(** A block with a transfer of 3 OVL to account 9 and then a disbursement of 10
    to it, applied and reverted. *)
Definition mixed_transfer : AccountTransfer :=
  {| at_tx_version := 2; at_asset := OVL; at_from := 7; at_to := 9; at_amount := 3; at_fee := 0; at_nonce := 0;
     at_account_sequence := None; at_public_key := []; at_tx_signature := [] |}.
Definition mixed_gov_block : result StateError GovWorld :=
  let? (st, _) := apply_account_lanes (fun _ _ (_ : unit) => Ok tt) (fun _ _ _ => Ok tt) (fun _ _ _ => Ok tt)
    tc_nonce at_nonce sx_nonce Virtual (gw_store demo_world)
    {| drc_ticket_creates := []; account_transfers := [mixed_transfer]; stake_ops := [] |} (Some tt) in
  let? gst := apply_governance_lanes demo_vt demo_vv demo_did demo_uid demo_sid 66 77 tt
    {| gl_lane := {| gw_store := lane st; gw_gov := gw_gov demo_world; gw_utxos := ∅ |}; gl_batch := GMeta <$> ls_batch st;
       gl_journal := {| gj_lanes := ls_journal st; gj_created := []; passport_meta_before := [] |};
       gl_created_in_block := ∅; gl_seen := [] |} [demo_spend 9 10 0] [] 20 in
  let? b := revert_gov_journal (gl_journal gst) in
  Ok (write_gov (gl_lane gst) b).
(** (finding) The governance lanes snapshot the payee's account under
    [passport_meta_before], which is restored after [account_before]: in a block where
    an earlier lane paid the same account, the reorg puts back the value between
    the two lanes.  Here the sender gets its 3 OVL back and the payee keeps them. *)
Theorem treasury_revert_is_wrong :
  exists w, mixed_gov_block = Ok w /\ acct_of (gw_store w) OVL 7 = acct_of (gw_store demo_world) OVL 7 /\
    balance (acct_of (gw_store demo_world) OVL 9) = 0 /\ balance (acct_of (gw_store w) OVL 9) = 3 /\
    liquid OVL (gw_store w) = liquid OVL (gw_store demo_world) + 3.
Proof.
  destruct mixed_gov_block as [w|] eqn:E; [|vm_compute in E; discriminate E]. exists w. split; [done|].
  vm_compute in E. injection E as <-. vm_compute. auto 10.
Qed.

───

### Task requirements
Beginning with the line that has "[passport_meta_before], which is" and ending with the line that has "the two lanes.", set down the lines above exactly and include no others.

### Your response
    [passport_meta_before], which is restored after [account_before]: in a block where
    an earlier lane paid the same account, the reorg puts back the value between
    the two lanes.  Here the sender gets its 3 OVL back and the payee keeps them. *)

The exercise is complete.